Think worms are just the friendly fellas that hang around in your garden? Think again! Giant Tube Worms live on the seabed, despite enduring crushing pressure, complete darkness, and extreme cold. They thrive wherever there’s a hydrothermal vent, which gush out extremely hot water and toxic chemicals.


The Sixgill Shark


We all know that sharks are amazing creatures, but did you know that the Sixgill Shark can survive at depths of 2,500 metres? They only come back up to the surface to hunt, where they feed on other sharks, seals, rays, squids, and even crabs.


The Fangtooth Fish


This scary-looking critter has been found at depths of 5,000 metres!

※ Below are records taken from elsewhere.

(* ===== verification/Scheduler.v ===== *)
(** * Best-of-K placement (internal/scheduler/placement.go)

    Filters first, then a random sample of K candidates, then the lowest
    score. Scores are the IEEE doubles the code computes; [uint64] sums wrap. *)
From S2P Require Import Prelude GoFloat GoString.
Local Open Scope Z_scope.

Definition StatusUnknown : string := "UNKNOWN".
Definition StatusHealthy : string := "HEALTHY".
Definition StatusDraining : string := "DRAINING".
Definition StatusUnhealthy : string := "UNHEALTHY".

Record BestOfKConfig := mkConfig {
  R : float64; MemR : float64; DiskR : float64; K : Z; Alpha : float64;
  WeightCPU : float64; WeightMem : float64; WeightImage : float64;
  WeightBandwidth : float64; WeightRack : float64; WeightZone : float64 }.

Definition f_half : float64 := fbin 1 (-1).
Definition f_quarter : float64 := fbin 1 (-2).

Definition DefaultBestOfKConfig : BestOfKConfig :=
  mkConfig (fof_Z 4) (fof_Z 1) (fof_Z 1) 3 f_half f_half f_half f_half
    f_quarter f_quarter f_quarter.

(** Options; of [ScoreHook] only its presence matters: the calls it gets are
    part of the result of [Place]. *)
Record Options := mkOptions { ScoreHook : bool; ImageAffinityDisabled : bool }.

(** A Go map read: a missing key is the zero value, nil reads as empty. *)
Definition get_bool (m : gmap string bool) (k : string) : bool := default false (m !! k).
Definition get_str (m : gmap string string) (k : string) : string := default "" (m !! k).

Record Node := mkNode {
  ID : string; Pool : string; Labels : gmap string string; Status : string; Draining : bool;
  CPUTotal : Z; MemTotalMib : Z;
  CPUAllocated : Z; MemAllocated : Z; CPUPending : Z; MemPending : Z;
  CPUPercent : float64; MemUsedMib : Z;
  DiskTotalMib : Z; DiskAllocated : Z; DiskPending : Z;
  CachedImageDigests : gmap string bool; FeatureIDs : gmap string bool;
  BandwidthMbps : Z; Rack : string; Zone : string }.

Record Request := mkRequest {
  VCPU : Z; MemMib : Z; DiskMib : Z;
  DeploymentID : string; RPool : string; RLabels : gmap string string;
  AntiAffinity : bool; ExistingDeploymentNodes : gmap string bool;
  ExcludedNodes : gmap string bool; ImageDigest : string; RBandwidthMbps : Z;
  ExistingDeploymentRacks : gmap string bool; ExistingDeploymentZones : gmap string bool;
  RequiredFeatures : list string; RequiredNodeID : string; PinnedNodeID : string }.

Record Event := mkEvent { EKind : string; ENodeID : string; EReason : string }.
Record Placement := mkPlacement { PNodeID : string; PScore : float64; PEvents : list Event }.
Record Placer := mkPlacer { cfg : BestOfKConfig; opts : Options }.

(** New: zero fields get their default; a negative bandwidth or topology weight
    means explicitly off. *)
Definition New (c : BestOfKConfig) (o : Options) : Placer :=
  let d := DefaultBestOfKConfig in
  let or_default (x dflt : float64) := if feqb x fzero then dflt else x in
  let signed (x dflt : float64) :=
    if fltb x fzero then fzero else if feqb x fzero then dflt else x in
  let both_zero := feqb (WeightCPU c) fzero && feqb (WeightMem c) fzero in
  mkPlacer
    (mkConfig (or_default (R c) (R d)) (or_default (MemR c) (MemR d))
       (or_default (DiskR c) (DiskR d)) (if K c =? 0 then K d else K c)
       (or_default (Alpha c) (Alpha d))
       (if both_zero then f_half else WeightCPU c)
       (if both_zero then f_half else WeightMem c)
       (if feqb (WeightImage c) fzero && negb (ImageAffinityDisabled o)
        then WeightImage d else WeightImage c)
       (signed (WeightBandwidth c) (WeightBandwidth d))
       (signed (WeightRack c) (WeightRack d))
       (signed (WeightZone c) (WeightZone d)))
    o.

(** canFit: allocated + pending + requested against R times the capacity. *)
Definition canFit (n : Node) (req : Request) (c : BestOfKConfig) : bool :=
  if (CPUTotal n =? 0) || (MemTotalMib n =? 0) then false
  else if fgtb (fof_Z (u64 (CPUAllocated n + CPUPending n + VCPU req)))
               (fmul (fof_Z (CPUTotal n)) (R c)) then false
  else if fgtb (fof_Z (u64 (MemAllocated n + MemPending n + MemMib req)))
               (fmul (fof_Z (MemTotalMib n)) (MemR c)) then false
  else if (0 <? DiskTotalMib n) &&
          fgtb (fof_Z (u64 (DiskAllocated n + DiskPending n + DiskMib req)))
               (fmul (fof_Z (DiskTotalMib n)) (DiskR c)) then false
  else true.

(** bandwidthExceeded: only when both the demand and the capacity are known. *)
Definition bandwidthExceeded (n : Node) (req : Request) : bool :=
  (0 <? RBandwidthMbps req) && (0 <? BandwidthMbps n) && (BandwidthMbps n <? RBandwidthMbps req).

Definition labelsMatch (nodeLabels want : gmap string string) : bool :=
  forallb (fun kv : string * string => String.eqb (get_str nodeLabels kv.1) kv.2) (map_to_list want).

Definition missing_list (nodeFeatures : gmap string bool) (required : list string) : list string :=
  filter (fun id => get_bool nodeFeatures id = false) required.

(** missingFeatures: the missing ids joined by commas. *)
Definition missingFeatures (nodeFeatures : gmap string bool) (required : list string) : string :=
  match missing_list nodeFeatures required with [] => "" | missing => join "," missing end.

(** score. *)
Definition score (p : Placer) (n : Node) (req : Request) : float64 :=
  let c := cfg p in
  let cpuCap := fmul (fof_Z (CPUTotal n)) (R c) in
  let memCap := fmul (fof_Z (MemTotalMib n)) (MemR c) in
  let usageCPU := fmul (fdiv (CPUPercent n) (fof_Z 100)) (fof_Z (CPUTotal n)) in
  let cpu := fdiv (fadd (fof_Z (u64 (VCPU req + CPUAllocated n + CPUPending n)))
                        (fmul (Alpha c) usageCPU)) cpuCap in
  let mem := fdiv (fadd (fof_Z (u64 (MemMib req + MemAllocated n + MemPending n)))
                        (fmul (Alpha c) (fof_Z (MemUsedMib n)))) memCap in
  let s := fadd (fmul (WeightCPU c) cpu) (fmul (WeightMem c) mem) in
  let s := if negb (String.eqb (ImageDigest req) "") && negb (feqb (WeightImage c) fzero) then
             let miss := if get_bool (CachedImageDigests n) (ImageDigest req) then fzero else fof_Z 1 in
             fadd s (fmul (WeightImage c) miss)
           else s in
  let s := if (0 <? RBandwidthMbps req) && (0 <? BandwidthMbps n) &&
              negb (feqb (WeightBandwidth c) fzero) then
             fadd s (fdiv (fmul (WeightBandwidth c) (fof_Z (RBandwidthMbps req)))
                          (fof_Z (BandwidthMbps n)))
           else s in
  let s := if negb (feqb (WeightRack c) fzero) && negb (String.eqb (Rack n) "") &&
              get_bool (ExistingDeploymentRacks req) (Rack n) then fadd s (WeightRack c) else s in
  if negb (feqb (WeightZone c) fzero) && negb (String.eqb (Zone n) "") &&
     get_bool (ExistingDeploymentZones req) (Zone n) then fadd s (WeightZone c) else s.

They may only grow to around 16 centimetres long, but their teeth are the largest of any fish, when you take into account the proportion of their body size.


The Frilled Shark


The second shark that makes it onto our list, the Frilled Shark, is rarely seen by humans as it lives 1,500 metre below the surface. They bear many resemblances to the creatures that occupied our oceans in the time of the dinosaurs, so they are considered particularly interesting by marine biologists.


The Giant Spider Crab


The largest arthropod in the world, the Giant Spider Crab can grow to up to 3.7 metres in length, from claw to claw. They forage for food at around 300 metres deep and they can usually be found swimming in Japanese waters.


The Big Red Jellyfish


As its name suggests, this huge animal grows to around 1 metre in length and emits a pinky-red glow in the dark ocean depths. Rather than having tentacles, this jellyfish uses its long fleshy ‘feeding arms’ to grab prey. 


The Dragon Fish


Living at depths of up to 2km, this formidable beast is capable of producing its own light through bioluminescence, when light issues from the barbel attached to its jaw. Although it lives most of its life in the deep sea, it actually starts life right on the surface, as Dragon Fish eggs are buoyant.


The Goblin Shark


Not the prettiest creature in the world, but the Goblin Shark is impressive nevertheless. It roams the oceans 1,300 metres below sea level and protrudes its fearsome-looking jaws to catch fast-moving fish. What’s more, its skin is actually see-through. So the pink coloring you can see is actually the blood that rests underneath its skin.